No one paid him any heed as he made his way to the door and left.
She watched him go. Tears welled in her eyes, blurring her vision. I won’t do it. I won’t cry. Jerk!
Honestly, what had she done wrong? Besides make out with a total a-hole!
I told you so , said the voice from inside her head. You should have gotten to know him better. Then you would have realized he was a loon, or just another egocentric, self-involved guy like the last few dead-end souls you dated.
As she wiped the wetness off her cheeks, she said, “I promise. No more leaping before I look, and no more spontaneous moments.” Part of her couldn’t deny, as awful as the parting had been, that it had been one of the most memorable kisses of her life. For a few minutes, Jack Roaker had made the whole world melt away.
***
Laurie quickly shut down her little pity party. She was there to support her business and the SEAL community—she always did her duty. The party was in full swing and she should circulate.
Plastering a professional look on her face, she smiled bravely as she walked around. It was pure torture. All she wanted to do was go home and pout. She’d had a string of horrifically bad luck in the romance department lately. There was Patrick, who’d slept with her ex–best friend, and the last loser was Kenny, who’d thrown her against a wall in a fit of anger. She’d never told Gich about him. Her adoptive dad would have killed him!
Those guys had the moral fiber of dock rats, and that was insulting the rodent population. Add in the military element— soldiers and sailors who wanted to get drunk every time they had access to alcohol and get laid every night—and you had the definition of bad-relationship material. Not that she was opposed to sex or that everyone in the military was like that, it was just hard to find the good ones. Honestly, she loved sex! But talking was necessary to her and usually underrated in their minds. What she needed was a regular guy, maybe a lawyer or an architect. But not a doctor; her childhood friend married one and he was rarely home.
Scanning the room, she didn’t think she’d find anyone like that at a Navy fund-raiser.
Sure enough, other guys hit on her. She walked away from a few propositions midsentence and went back to holding up the walls. That’s where Hank G., Bruiser, and Jimmy—cronies of her dad’s from UDT (Underwater Demolition Team) 11—found her and hovered close. They amused her with stories she’d heard a hundred times.
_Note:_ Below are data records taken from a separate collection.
(* ===== verification/SlabsInv.v ===== *)
(** * SlabsInv: the invariant of the slab allocator

    What holds between the calls of [Slabs]: the chunks of all classes are disjoint pieces
    of the part of the region that has been used, a chunk is either on the free list of
    its class or allocated, and the counters count.  [slab_inv] is kept by every operation
    and the operations are described by what they do to the allocated blocks ([live]). *)
From S2P Require Import Prelude DsmType Slabs.
From stdpp Require Import base numbers option list list_numbers gmap relations.
Open Scope Z_scope.

(** ** Rules for computations *)

(** [m] does not wait, returns in a state that satisfies [Q], and fails only if [F]. *)
Definition swp {A} (F : Prop) (m : SM A) (Q : A → allocator → Prop) (s : allocator) : Prop :=
  match m s with Done a s' => Q a s' | Hang => False | Fail => F end.

Lemma swp_done {A} (m : SM A) Q s : swp False m Q s → ∃ a s', m s = Done a s' ∧ Q a s'.
Proof. unfold swp. destruct (m s); [eauto|done..]. Qed.

Section rules.
Context {F : Prop}.

Lemma swp_ret {A} (a : A) Q s : Q a s → swp F (mret a) Q s.
Proof. done. Qed.

Lemma swp_bind {A B} (m : SM A) (k : A → SM B) Q s :
  swp F m (λ a, swp F (k a) Q) s → swp F (m ≫= k) Q s.
Proof. unfold swp, mbind, SM_bind. by destruct (m s). Qed.

Lemma swp_mono {A} (m : SM A) (Q Q' : A → allocator → Prop) s :
  swp F m Q s → (∀ a s', Q a s' → Q' a s') → swp F m Q' s.
Proof. unfold swp. destruct (m s); auto. Qed.

Lemma swp_total {A} (m : SM A) Q s : swp False m Q s → swp F m Q s.
Proof. unfold swp. by destruct (m s). Qed.

Lemma swp_read {A} (f : allocator → A) Q s : Q (f s) s → swp F (read f) Q s.
Proof. done. Qed.

Lemma swp_update f Q s : Q () (f s) → swp F (update f) Q s.
Proof. done. Qed.

Lemma swp_assert (b : bool) Q s : (b = false → F) → (b = true → Q () s) → swp F (assert b) Q s.
Proof. destruct b; cbn; auto. Qed.

Lemma swp_fail {A} (Q : A → _) s : F → swp F fail Q s.
Proof. done. Qed.

Lemma swp_get_class id c Q s :
  arr_get (slabclass s) id = Some c → Q c s → swp F (get_class id) Q s.
Proof. unfold swp, get_class. by intros ->. Qed.

Lemma swp_put_class id f c Q s :
  arr_get (slabclass s) id = Some c →
  Q () (s <| slabclass := <[Z.to_nat id := f c]> (slabclass s) |>) →
  swp F (put_class id f) Q s.
Proof.
  unfold swp, put_class. intros E ?. rewrite E. apply arr_get_range in E.
  by rewrite arr_set_Some.
Qed.

Lemma swp_get_item p i Q s : items s !! p = Some i → Q i s → swp F (get_item p) Q s.
Proof. unfold swp, get_item. by intros ->. Qed.

Lemma swp_put_item p f i Q s :
  items s !! p = Some i → Q () (s <| items := <[p := f i]> (items s) |>) →
  swp F (put_item p f) Q s.
Proof. unfold swp, put_item. by intros ->. Qed.

Lemma swp_of_option {A} (o : option A) a Q s : o = Some a → Q a s → swp F (of_option o) Q s.
Proof. by intros ->. Qed.

Lemma swp_if {A} (b : bool) (m1 m2 : SM A) Q s :
  (b = true → swp F m1 Q s) → (b = false → swp F m2 Q s) →
  swp F (if b then m1 else m2) Q s.
Proof. destruct b; auto. Qed.
End rules.

(** One rule, chosen by the head of the computation. *)
Ltac sstep :=
  lazymatch goal with
  | |- swp _ (mbind _ _) _ _ => apply swp_bind
  | |- swp _ (mret _) _ _ => apply swp_ret
  | |- swp _ (read _) _ _ => apply swp_read
  | |- swp _ (update _) _ _ => apply swp_update
  | |- swp _ (get_class _) _ _ => eapply swp_get_class
  | |- swp _ (put_class _ _) _ _ => eapply swp_put_class
  | |- swp _ (get_item _) _ _ => eapply swp_get_item
  | |- swp _ (put_item _ _) _ _ => eapply swp_put_item
  | |- swp _ (assert _) _ _ => apply swp_assert
  | |- swp _ (if _ then _ else _) _ _ => apply swp_if
  | |- swp _ fail _ _ => apply swp_fail
  end.

(** ** The invariant *)

(** The number of classes and the size of the chunks of each. *)
Record shape := mk_shape { sh_pl : Z; sh_size : Z → Z }.

Definition in_cls (sh : shape) (k : Z) : Prop := POWER_SMALLEST ≤ k ≤ sh_pl sh.

Record shape_ok (sh : shape) : Prop := {
  sho_pl : POWER_SMALLEST ≤ sh_pl sh ≤ POWER_LARGEST;
  sho_size : ∀ k, in_cls sh k → 48 ≤ sh_size sh k ≤ item_size_max;
  sho_align : ∀ k, in_cls sh k → sh_size sh k mod CHUNK_ALIGN_BYTES = 0;
  sho_last : sh_size sh (sh_pl sh) = item_size_max;
}.

(** [k] is the first class whose chunks have room for [m] bytes. *)
Definition fits_class (sh : shape) (m k : Z) : Prop :=
  in_cls sh k ∧ m ≤ sh_size sh k ∧ ∀ j, POWER_SMALLEST ≤ j < k → sh_size sh j < m.

(** The list [l] of items starts at [p]. *)
Fixpoint chain (its : gmap Z item) (p : Z) (l : list Z) : Prop :=
  match l with
  | [] => p = NULL
  | i :: l => p = i ∧ ∃ it, its !! i = Some it ∧ chain its (it_next it) l
  end.

(** Class [k], whose free list is [l], when [n] pages have been cut off. *)
Record class_ok (sh : shape) (n : Z) (its : gmap Z item) (l : list Z) (k : Z)
    (c : slabclass_t) : Prop := {
  co_size : sc_size c = sh_size sh k;
  co_perslab : sc_perslab c = item_size_max / sh_size sh k;
  co_slots : chain its (sc_slots c) l;
  co_curr : sc_sl_curr c = Z.of_nat (length l);
  co_slabs : 0 ≤ sc_slabs c ≤ sc_list_size c;
  co_pages : sc_slabs c ≤ n;
  co_list : sc_list_size c = Z.of_nat (length (sc_slab_list c));
  co_list_size : sc_list_size c ≤ 16 `max` (2 * n);
}.

(** Whether an item is free or allocated; the item [hole] is neither, having left the
    one state and not reached the other. *)
Definition item_status (sh : shape) (fl : Z → list Z) (hole i k : Z) (it : item) : Prop :=
  (it_clsid it = 0 ∧ (i ∈ fl k ↔ i ≠ hole)) ∨
  (i ≠ hole ∧ it_clsid it = k ∧ i ∉ fl k ∧ 0 < it_size it ∧ fits_class sh (it_size it) k).

(** [hm] gives the class of every item, [fl] the free list of every class, [n] is the
    number of pages cut off. *)
Record slab_inv (sh : shape) (hm : Z → Z) (fl : Z → list Z) (n hole : Z) (s : allocator)
    : Prop := {
  si_shape : shape_ok sh;
  si_pl : power_largest s = sh_pl sh;
  si_length : length (slabclass s) = Z.to_nat MAX_NUMBER_OF_SLAB_CLASSES;
  si_class : ∀ k, in_cls sh k →
    ∃ c, arr_get (slabclass s) k = Some c ∧ class_ok sh n (items s) (fl k) k c;
  si_nodup : ∀ k, NoDup (fl k);
  si_home : ∀ k i, in_cls sh k → i ∈ fl k → hm i = k;
  si_base : 0 < mem_base s ∧ mem_base s mod CHUNK_ALIGN_BYTES = 0;
  si_current : mem_current s = mem_base s + item_size_max * n;
  si_avail : mem_avail s = mem_limit s - item_size_max * n;
  si_limit : 0 ≤ n ∧ item_size_max * n ≤ mem_limit s ∧ 0 < mem_limit s ≤ 2 ^ 37;
  si_next : 1 ≤ next_item s ≤ 1 + 85 * n;
  si_stats : ∀ p i, stats_map s !! p = Some i ↔ ∃ it, items s !! i = Some it ∧ it_data it = p;
  si_id : ∀ i it, items s !! i = Some it → 1 ≤ i < next_item s ∧ in_cls sh (hm i);
  si_range : ∀ i it, items s !! i = Some it →
    mem_base s ≤ it_data it ∧ it_data it + sh_size sh (hm i) ≤ mem_current s ∧
    it_data it mod CHUNK_ALIGN_BYTES = 0;
  si_status : ∀ i it, items s !! i = Some it → item_status sh fl hole i (hm i) it;
  si_disj : ∀ i j it jt, items s !! i = Some it → items s !! j = Some jt → i ≠ j →
    it_data it + sh_size sh (hm i) ≤ it_data jt ∨ it_data jt + sh_size sh (hm j) ≤ it_data it;
}.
“Your dad ran naked onto the beach, having snagged his UDT swim trunks on some barbed wire. Didn’t stop him from slitting two throats before he stormed…” Jimmy’s voice was so familiar and the Southern twang was melodic, making her mind wander. If her dad were alive, maybe things would be different.
“Yeah, Dad was a hero.” She was a military brat who had basically been raised by the West Coast SEAL community. Her mother had died when she was a baby, and her dad had drunk the pain away. Gich had stepped into the gap, and though the Commander was a bachelor, he was a pretty good father figure. She remembered her dad going out for milk when she was little and coming back two days later. An hour after he left the house, she’d called Gich and he had stayed there the whole time, playing Barbie. Gich might have had a proclivity for the same things her father did—alcohol and women—but Gich had rules and never let anything bad affect his life or hers. She wished her biological dad had been smarter about his choices. Was she following in his footsteps—making dumb mistakes or risking herself on the wrong things?